Rysunek ten przedstawia diagramy wstęgowe cząsteczek w krystalograficznej jednostce asymetrycznej. Z czterech dwóch struktur PB, struktury drugorzędowe są pokolorowane w tęczowy wzór z odpowiednimi kodami PDB. W tej tabeli przedstawiono analizę wyników dla dwóch celów PB grypy za pomocą metod opisanych w tym artykule wideo.
Wielozadaniowy potok przetwarzania równoległego do określania gen-struktura jest zilustrowany w pięciu krokach: klonowanie, rozpuszczalność, oczyszczanie, krystalizacja i określanie struktury. Wyniki naszej linii produkcyjnej w dziedzinie biologii strukturalnej nie tylko stanowią podstawę do badań opartych na strukturze, ale także zasilają dodatkowe badania, takie jak testy funkcjonalne w celu potwierdzenia funkcji białek lub biofizyczne badania przesiewowe nowych związków za pomocą MAR lub SPR w celu zidentyfikowania nowych punktów wyjścia do opracowywania leków. Technika ta i wynalezione wraz z nią narzędzia pomogły biologom strukturalnym utorować drogę do wykrywania wielu rodzajów badań opartych na odkryciach, w tym projektowania leków opartych na strukturze, które miały ogromny wpływ na ludzkie zdrowie i choroby.

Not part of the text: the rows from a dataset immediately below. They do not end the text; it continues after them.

(* ===== verification/Trie.v ===== *)
(** * Trie: the subscriptions of a sub socket
    (lib/nanomsg/src/protocols/pubsub/trie.c)

    A patricia trie with a reference count per node.  Every node has one
    pointer to it, so the trie is a tree of nodes; a pointer to a pointer
    ([node] in the code) is the place in the tree where a function puts its
    result.  [tn_prefix] is the part of the array [prefix] up to [prefix_len],
    [Sparse] holds the part of [children] up to [type], [tn_array] is the array
    of pointers behind the node, and indices into it are checked.  The end of
    the data of a message is the end of its block. *)
From stdpp Require Import gmultiset.
From S2P Require Import Prelude.

Definition NN_TRIE_PREFIX_MAX : Z := 10.
Definition NN_TRIE_SPARSE_MAX : Z := 8.
Definition NN_TRIE_DENSE_TYPE : Z := NN_TRIE_SPARSE_MAX + 1.
Definition EINVAL : Z := 22.

Inductive node_u :=
  | Sparse (children : bytes)
  | Dense (min max nbr : Z).
Inductive nn_trie_node :=
  | TNode (refcount : Z) (prefix : bytes) (u : node_u) (array : list (option nn_trie_node)).
Definition tn_refcount (n : nn_trie_node) : Z := let 'TNode r _ _ _ := n in r.
Definition tn_prefix (n : nn_trie_node) : bytes := let 'TNode _ p _ _ := n in p.
Definition tn_u (n : nn_trie_node) : node_u := let 'TNode _ _ u _ := n in u.
Definition tn_array (n : nn_trie_node) : list (option nn_trie_node) := let 'TNode _ _ _ a := n in a.
Definition tn_type (n : nn_trie_node) : Z :=
  match tn_u n with Sparse cs => lenZ cs | Dense _ _ _ => NN_TRIE_DENSE_TYPE end.
Definition set_refcount (r : Z) (n : nn_trie_node) : nn_trie_node := TNode r (tn_prefix n) (tn_u n) (tn_array n).
Definition set_prefix (p : bytes) (n : nn_trie_node) : nn_trie_node := TNode (tn_refcount n) p (tn_u n) (tn_array n).
Definition set_array (u : node_u) (a : list (option nn_trie_node)) (n : nn_trie_node) : nn_trie_node :=
  TNode (tn_refcount n) (tn_prefix n) u a.
(** *** The operations *)
Ltac clens := unfold NN_CHUNKREF_MAX in *; repeat (autorewrite with len; first [rewrite lenZ_takeZ by lens | rewrite lenZ_dropZ by lens | rewrite lenZ_zeros by lens]); lens.
Lemma write_0 (b c d : bytes) : lenZ b = lenZ d -> blk_write (b ++ c) 0 d = Done (d ++ c).
Proof. exact (blk_write_mid [] b c d). Qed.
Lemma write_1 v (b c d : bytes) : lenZ b = lenZ d -> blk_write (v :: b ++ c) 1 d = Done (v :: d ++ c).
Proof. exact (blk_write_mid [v] b c d). Qed.
Lemma read_0 (b c : bytes) n : n = lenZ b -> blk_read (b ++ c) 0 n = Done b.
Proof. exact (blk_read_mid [] b c n). Qed.
Definition refines_step (o : cop) (s : cstate) (A : astate) : Prop :=
  exists s', cstep o s = Done (fst (astep o A), s') /\ cinv s' (snd (astep o A)).
Lemma new_ok s A x d junk : cinv s A -> cvalid (Cnew x d junk) A -> refines_step (Cnew x d junk) s A.
Proof.
  intros H (Hx & Hj & Hd). unfold refines_step. cbn [cstep astep]. unfold nn_chunkref_init. destruct (Z.ltb_spec (lenZ d) NN_CHUNKREF_MAX) as [Hs|Hs].
  - set (r0 := takeZ _ _). assert (Hr0 : lenZ r0 = 32) by (subst r0; unfold NN_CHUNKREF_MAX in *; rewrite lenZ_takeZ; rewrite ?lenZ_app, ?lenZ_zeros by lia; lens).
    destruct r0 as [|b0 r0]; [done|]. change (b0 :: r0) with ([b0] ++ r0). rewrite (write_0 [b0] r0 [u8 (lenZ d)]) by done. cbn [obind fill app].
    unfold NN_CHUNKREF_MAX in *. assert (Hr1 : lenZ r0 = 31) by lens. pose proof (lenZ_nonneg d).
    rewrite <- (takeZ_dropZ (lenZ d) r0). rewrite (wrap_small 8 (lenZ d)) by lia.
    rewrite (write_1 (lenZ d) (takeZ (lenZ d) r0) (dropZ (lenZ d) r0) d) by clens. cbn [obind]. eexists. split; [done|].
    apply cinv_add_vsm; [done..| |lia|lia]. split; [clens|]. by eexists.
  - rewrite calloc_ok. cbn [obind fill ck_read ch_chunks]. unfold ck_read. cbn [ch_chunks]. rewrite lookup_insert_eq. cbn [obind ck_tail].
    rewrite (write_new junk d) by done. cbn [obind]. eexists. split; [done|]. unfold ck_write. cbn [ch_chunks ch_brk ck_refcount ck_size].
    rewrite insert_insert_eq. apply cinv_alloc; try done; lia.
Qed.
Lemma cp_ok s A x y : cinv s A -> cvalid (Ccp x y) A -> refines_step (Ccp x y) s A.
Proof.
  intros H ([[g d] Ax] & Hy & Hsz). unfold refines_step. cbn [cstep astep]. destruct (cinv_live _ _ _ _ _ H Ax) as (r & Hr & Hc).
  unfold ref_of. rewrite Hr, Ax. cbn [obind]. destruct r as [ref|[a k]]; cbn [nn_chunkref_cp].
  - eexists. split; [done|]. pose proof (ci_next _ _ H _ _ _ Ax). apply cinv_add_vsm; try done; lia.
  - rewrite (addref_ok _ _ _ _ _ _ _ _ H Hr Ax) by lia. cbn [obind]. eexists. split; [done|]. by eapply cinv_share.
Qed.
Lemma mv_ok s A x y old : cinv s A -> cvalid (Cmv x y old) A -> refines_step (Cmv x y old) s A.
Proof.
  intros H ([[g d] Ax] & Hy & Ho & Hsz). unfold refines_step. cbn [cstep astep]. destruct (cinv_live _ _ _ _ _ H Ax) as (r & Hr & Hc).
  unfold ref_of. rewrite Hr, Ax. cbn [obind]. destruct r as [ref|[a k]]; cbn [nn_chunkref_mv].
  - pose proof Hc as [Hl [rest E]]. pose proof (lenZ_nonneg d). pose proof (lenZ_nonneg rest). rewrite E. cbn [vsm_size]. rewrite E in Hl. unfold NN_CHUNKREF_MAX in *.
    change (lenZ d :: d ++ rest) with ((lenZ d :: d) ++ rest). rewrite (read_0 (lenZ d :: d) rest) by lens. cbn [obind].
    rewrite <- (takeZ_dropZ (lenZ d + 1) old). rewrite (write_0 (takeZ (lenZ d + 1) old) (dropZ (lenZ d + 1) old) (lenZ d :: d)) by clens.
    cbn [obind]. eexists. split; [done|]. pose proof (ci_next _ _ H _ _ _ Ax).
    apply (cinv_add_vsm (without_ref x (cs_heap s) s) (without_val x A)); cbn; [by eapply cinv_del_vsm|by rewrite lookup_delete_None; right| |lia|lia].
    split; [cbn [app]; clens|]. by eexists.
  - eexists. split; [done|]. by apply cinv_move.
Qed.
Lemma bulk_ok s A x ys : cinv s A -> cvalid (Cbulk x ys) A -> refines_step (Cbulk x ys) s A.
Proof.
  intros H ([[g d] Ax] & Hnd & Hys & Hsz). unfold refines_step. cbn [cstep astep]. destruct (cinv_live _ _ _ _ _ H Ax) as (r & Hr & Hc).
  unfold ref_of. rewrite Hr, Ax. cbn [obind nn_chunkref_bulkcopy_cp]. unfold nn_chunkref_bulkcopy_cp.
  set (h' := fun n => match r with Ref (a, _) => bump a n (cs_heap s) | Vsm _ => cs_heap s end).
  assert (E : nn_chunkref_bulkcopy_start r (lenZ ys) (cs_heap s) = Done (h' (lenZ ys))).
  { destruct r as [ref|[a k]]; [done|]. apply (addref_ok _ _ _ _ _ _ _ _ H Hr Ax); [apply lenZ_nonneg|done]. }
  rewrite E. cbn [obind]. eexists. split; [done|]. cbn [fst snd]. clear E.
  assert (G : cinv {| cs_refs := foldr (fun y m => <[y := r]> m) (cs_refs s) ys; cs_heap := h' (lenZ ys) |}
      {| as_map := foldr (fun y m => <[y := (g, d)]> m) (as_map A) ys; as_next := as_next A |} /\
    size (foldr (fun y m => <[y := (g, d)]> m) (as_map A) ys) = (length ys + size (as_map A))%nat /\
    foldr (fun y m => <[y := r]> m) (cs_refs s) ys !! x = Some r /\ foldr (fun y m => <[y := (g, d)]> m) (as_map A) ys !! x = Some (g, d) /\
    (forall z, z ∉ ys -> foldr (fun y m => <[y := (g, d)]> m) (as_map A) ys !! z = as_map A !! z)); [|apply G].
  induction ys as [|y ys IH].
  - cbn [foldr length Nat.add]. split; [|done]. subst h'. cbn. destruct s as [m h], A, r as [?|[a k]]; [done|]. by rewrite bump_0.
  - rewrite list.NoDup_cons in Hnd. destruct Hnd as [Hny Hnd]. destruct IH as (IH1 & IH2 & IH3 & IH4 & IH5).
    + done.
    + intros z Hz. apply Hys. set_solver.
    + lens.
    + pose proof (Hys y ltac:(set_solver)) as Hy. assert (Hxy : y <> x) by (intros ->; congruence). pose proof (ci_next _ _ H _ _ _ Ax) as Hg. cbn [foldr]. split_and!.
      * destruct r as [ref|[a k]].
        -- apply (cinv_add_vsm _ _ y ref g d (as_next A) IH1); cbn; [by rewrite IH5|done|done|lia].
        -- pose proof (cinv_share _ _ x y a k g d IH1) as G. subst h'. unfold with_ref, with_val in G. cbn [cs_refs cs_heap as_map as_next] in G. rewrite bump_bump in G. rewrite lenZ_cons, Z.add_comm. apply G; [|by rewrite IH5|done|done].
           rewrite IH2. unfold lenZ in Hsz. cbn [length] in Hsz. lia.
      * rewrite map_size_insert_None by (by rewrite IH5). cbn [length]. lia.
      * by rewrite lookup_insert_ne.
      * by rewrite lookup_insert_ne.
      * intros z Hz. rewrite lookup_insert_ne by set_solver. apply IH5. set_solver.
Qed.
Lemma trim_tail pre d n :
  0 <= n <= lenZ d -> lenZ pre + lenZ d < 2 ^ 32 ->
  exists pre', lenZ pre' = lenZ pre + n /\
    (olet! t := nn_putl (tail_of pre d) (lenZ pre + 8 + n - 4) NN_CHUNK_TAG in nn_putl t (lenZ pre + 8 + n - 8) (u32 (lenZ pre + 8 + n - 8))) =
    Done (tail_of pre' (dropZ n d)).
Proof.
  intros Hn Hd. pose proof (lenZ_nonneg pre). set (P := pre ++ be_bytes 4 (lenZ pre) ++ be_bytes 4 NN_CHUNK_TAG ++ takeZ n d).
  assert (HP : lenZ P = lenZ pre + 8 + n) by (subst P; rewrite !lenZ_app, !lenZ_be_bytes, lenZ_takeZ by lia; lia).
  assert (ET : tail_of pre d = takeZ (lenZ pre + n) P ++ takeZ 4 (dropZ (lenZ pre + n) P) ++ dropZ 4 (dropZ (lenZ pre + n) P) ++ dropZ n d).
  { rewrite (app_assoc (takeZ 4 _)), takeZ_dropZ, app_assoc, takeZ_dropZ. subst P. unfold tail_of. rewrite <- !app_assoc. by rewrite takeZ_dropZ. }
  assert (L1 : lenZ (takeZ (lenZ pre + n) P) = lenZ pre + n) by (apply lenZ_takeZ; lia).
  assert (L0 : lenZ (dropZ (lenZ pre + n) P) = 8) by (rewrite lenZ_dropZ; lia).
  assert (L2 : lenZ (takeZ 4 (dropZ (lenZ pre + n) P)) = 4) by (apply lenZ_takeZ; lia).
  assert (L3 : lenZ (dropZ 4 (dropZ (lenZ pre + n) P)) = 4) by (rewrite lenZ_dropZ; lia).
  exists (takeZ (lenZ pre + n) P). split; [done|]. rewrite ET. clear ET. generalize dependent (takeZ (lenZ pre + n) P). intros q L1.
  generalize dependent (takeZ 4 (dropZ (lenZ pre + n) P)). intros o L2. generalize dependent (dropZ 4 (dropZ (lenZ pre + n) P)). intros t L3.
  rewrite app_assoc. replace (lenZ pre + 8 + n - 4) with (lenZ (q ++ o)) by (rewrite lenZ_app; lia). rewrite putl_mid by done. cbn [obind].
  replace (lenZ pre + 8 + n - 8) with (lenZ q) by lia. rewrite <- app_assoc, putl_mid by done. unfold nn_putl, tail_of. by rewrite be_bytes_u32.
Qed.
Lemma trim_ok s A x n : cinv s A -> cvalid (Ctrim x n) A -> refines_step (Ctrim x n) s A.
Proof.
  intros H (g & d & Ax & Hn & Huniq). unfold refines_step. cbn [cstep astep]. destruct (cinv_live _ _ _ _ _ H Ax) as (r & Hr & Hc).
  unfold ref_of. rewrite Hr, Ax. cbn [obind fst snd]. pose proof (ci_next _ _ H _ _ _ Ax) as Hg. destruct r as [ref|[a k]]; cbn [nn_chunkref_trim].
  - destruct Hc as [Hl [rest E]]. pose proof (lenZ_nonneg d). pose proof (lenZ_nonneg rest). rewrite E. cbn [vsm_size]. rewrite E in Hl. unfold NN_CHUNKREF_MAX in *.
    autorewrite with len in Hl. rewrite (proj2 (Z.leb_le n (lenZ d))) by lia. cbn [nn_assert obind].
    assert (Er : blk_read (lenZ d :: d ++ rest) (1 + n) (lenZ d - n) = Done (dropZ n d)).
    { replace (d ++ rest) with (takeZ n d ++ dropZ n d ++ rest) by (by rewrite app_assoc, takeZ_dropZ). replace (1 + n) with (lenZ (lenZ d :: takeZ n d)) by (rewrite lenZ_cons, lenZ_takeZ; lia).
      apply (blk_read_mid (lenZ d :: takeZ n d)). rewrite lenZ_dropZ; lia. }
    rewrite Er. cbn [obind]. replace (d ++ rest) with (takeZ (lenZ d - n) d ++ dropZ (lenZ d - n) d ++ rest) by (by rewrite app_assoc, takeZ_dropZ).
    rewrite write_1 by (rewrite lenZ_takeZ, lenZ_dropZ; lia). cbn [obind].
    change (lenZ d :: ?l) with ([lenZ d] ++ l). rewrite write_0 by done. cbn [obind]. eexists. split; [done|].
    cbn [fst snd]. rewrite <- (insert_delete_eq (cs_refs s)), <- (insert_delete_eq (as_map A)).
    apply (cinv_add_vsm (without_ref x (cs_heap s) s) (without_val x A) x); [by eapply cinv_del_vsm|by apply lookup_delete_eq| |done|cbn; lia].
    split; [cbn [app]; unfold NN_CHUNKREF_MAX; rewrite lenZ_cons, !lenZ_app, !lenZ_dropZ by lia; lia|].
    eexists. rewrite lenZ_dropZ, (wrap_small 8) by lia. done.
  - destruct Hc as (c & Hc). unfold nn_chunk_trim. rewrite (getptr_ok _ _ _ _ Hc). destruct Hc as (pre & Hc & Hs & Ht & Hk & Hl). cbn [obind fst snd] in *.
    rewrite Hs, (proj2 (Z.leb_le n (lenZ d))) by lia. cbn [nn_assert obind]. destruct (trim_tail pre d n Hn Hl) as (pre' & Hp' & E). rewrite Ht. subst k.
    destruct (nn_putl (tail_of pre d) _ _) as [t|] eqn:Et; [|done]. cbn [obind] in *. rewrite E. cbn [obind]. eexists. split; [done|]. cbn [fst snd].
    destruct (ci_count _ _ H _ _ Hc) as (C1 & C2 & C3).
    assert (R1 : refs_to a (delete x (cs_refs s)) = 0%nat).
    { unfold refs_to. apply map_size_empty_iff, map_eq. intros y. rewrite lookup_empty. apply map_lookup_filter_None. right.
      intros r [Hne Hy]%lookup_delete_Some. cbn [snd]. destruct r as [|[b kb]]; [done|]. intros Eb%Z.eqb_eq. subst b.
      destruct (proj1 (ci_dom _ _ H y)) as [[g' d'] Ay]; [by eexists|]. destruct (ci_share _ _ H _ _ _ _ _ _ _ _ _ Hr Hy Ax Ay) as [_ <-].
      by rewrite (Huniq _ _ Ay) in Hne. }
    pose proof (refs_to_delete a _ _ _ Hr) as R2. cbn [points] in R2. rewrite Z.eqb_refl, R1 in R2.
    pose proof (cinv_del_ref _ _ _ _ _ H Hr) as H2. unfold drop in H2. rewrite Hc, (proj2 (Z.leb_le (ck_refcount c) 1)) in H2 by lia.
    pose proof (cinv_add_ref _ _ x a (lenZ pre + 8 + n) {| ck_refcount := ck_refcount c; ck_size := lenZ d - n; ck_tail := tail_of pre' (dropZ n d) |}
      g (dropZ n d) (as_next A) (ch_brk (cs_heap s)) H2) as G.
    unfold with_ref, with_val, without_ref, without_val in G. cbn [cs_refs cs_heap as_map as_next ch_chunks ch_brk] in G. rewrite !insert_delete_eq in G. unfold ck_write. apply G; clear G.
    + apply lookup_delete_eq.
    + apply lookup_delete_eq.
    + cbn. lia.
    + by apply (ci_brk _ _ H _ _ Hc).
    + lia.
    + exists pre'. cbn [fst snd ch_chunks ck_size ck_tail]. rewrite lookup_insert_eq, lenZ_dropZ by lia. repeat split; lia.
    + done.
    + lia.
Qed.
Lemma cterm_ok s A x : cinv s A -> cvalid (Cterm x) A -> refines_step (Cterm x) s A.
Proof.
  intros H [[g d] Ax]. unfold refines_step. cbn [cstep astep]. destruct (cinv_live _ _ _ _ _ H Ax) as (r & Hr & _).
  unfold ref_of. rewrite Hr. cbn [obind]. destruct r as [ref|[a k]]; cbn [nn_chunkref_term].
  - eexists. split; [done|]. by eapply cinv_del_vsm.
  - rewrite (free_ok _ _ _ _ _ H Hr). cbn [obind]. eexists. split; [done|]. by eapply cinv_del_ref.
Qed.
Lemma cread_ok s A x : cinv s A -> cvalid (Cread x) A -> refines_step (Cread x) s A.
Proof.
  intros H [[g d] Ax]. unfold refines_step. cbn [cstep astep]. destruct (cinv_live _ _ _ _ _ H Ax) as (r & Hr & Hc).
  unfold ref_of. rewrite Hr, Ax. cbn [obind]. rewrite (proj2 (cdata_ok _ _ _ Hc)). by eexists.
Qed.
Lemma rewrap_ok s A x y junk : cinv s A -> cvalid (Crewrap x y junk) A -> refines_step (Crewrap x y junk) s A.
Proof.
  intros H ([[g d] Ax] & Hy & Hj & Hsz). unfold refines_step. cbn [cstep astep]. destruct (cinv_live _ _ _ _ _ H Ax) as (r & Hr & Hc).
  unfold ref_of. rewrite Hr, Ax. cbn [obind]. unfold NN_CHUNKREF_MAX in *. assert (Hxy : x <> y) by (intros ->; congruence). pose proof (ci_next _ _ H _ _ _ Ax) as Hg.
  assert (Empty : forall h l, lenZ l = 31 -> crep h (Vsm (0 :: l)) []).
  { intros h l Hl. split; [rewrite lenZ_cons; unfold NN_CHUNKREF_MAX; lia|]. by exists l. }
  destruct r as [ref|[a k]]; cbn [nn_chunkref_getchunk].
  - destruct Hc as [Hl [rest E]]. pose proof (lenZ_nonneg d). pose proof (lenZ_nonneg rest). rewrite E. cbn [vsm_size]. rewrite E in Hl. unfold NN_CHUNKREF_MAX in *. autorewrite with len in Hl.
    rewrite calloc_ok. cbn [obind]. replace (blk_read _ 1 _) with (Done (A := bytes) d) by (symmetry; by apply (blk_read_mid [lenZ d] d rest)). cbn [obind fst snd].
    unfold ck_read. cbn [ch_chunks]. rewrite lookup_insert_eq. cbn [obind ck_tail]. rewrite write_new by (rewrite lenZ_takeZ; lia). cbn [obind].
    change (lenZ d :: ?l) with ([lenZ d] ++ l). rewrite write_0 by done. cbn [obind]. eexists. split; [done|]. cbn [fst snd nn_chunkref_init_chunk]. unfold nn_chunkref_init_chunk, ck_write.
    cbn [ch_chunks ch_brk ck_refcount ck_size]. rewrite insert_insert_eq. pose proof (cinv_del_vsm _ _ _ _ H Hr) as HV1.
    assert (HV2 : cinv _ _) by (eapply (cinv_add_vsm _ _ x (0 :: d ++ rest) (as_next A) [] (as_next A + 1) HV1); [apply lookup_delete_eq|by apply Empty; rewrite lenZ_app; lia|lia|cbn; lia]).
    assert (HV3 : cinv _ _) by (eapply (cinv_alloc _ _ y g d (as_next A + 1) HV2); [cbn; rewrite lookup_insert_ne, lookup_delete_ne by done; done|lia|lia|cbn; lia]).
    unfold with_ref, with_val, without_ref, without_val in HV3. cbn [cs_refs cs_heap as_map as_next] in HV3. rewrite !insert_delete_eq in HV3. exact HV3.
  - destruct junk as [|j0 junk]; [done|]. change (j0 :: junk) with ([j0] ++ junk). rewrite write_0 by done. cbn [obind]. eexists. split; [done|].
    pose proof (cinv_move _ _ _ _ _ _ _ _ H Hsz Hy Hr Ax) as HV1.
    assert (HV2 : cinv _ _) by (eapply (cinv_add_vsm _ _ x (0 :: junk) (as_next A) [] (as_next A + 1) HV1);
      [cbn; rewrite lookup_insert_ne by done; apply lookup_delete_eq|by apply Empty; rewrite lenZ_cons in Hj; lia|lia|cbn; lia]).
    unfold with_ref, with_val, without_ref, without_val in HV2. cbn [cs_refs cs_heap as_map as_next] in HV2.
    rewrite !(insert_insert_ne _ x y), !insert_delete_eq in HV2 by done. exact HV2.
Qed.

Po obejrzeniu tego filmu powinieneś dobrze zrozumieć, w jaki sposób przetwarzanie równoległe z wieloma celami może znacznie zwiększyć sukces ustrukturyzowanego określania. Nie zapominaj, że praca w laboratorium biologii strukturalnej może być niezwykle niebezpieczna, a odpowiednie środki ostrożności, takie jak stosowanie środków ochrony osobistej, powinny być zawsze podejmowane podczas wykonywania czynności laboratoryjnych.
W tym artykule omawiane jest wykorzystanie podejścia wielo-celowego do określania struktury podjednostki PB2 polimerazy z wirusa grypy A za pomocą krystalografii rentgenowskiej. Metoda ta zwiększa efektywność i wskaźnik sukcesu określania struktury białek, co jest kluczowe dla rozwoju leków.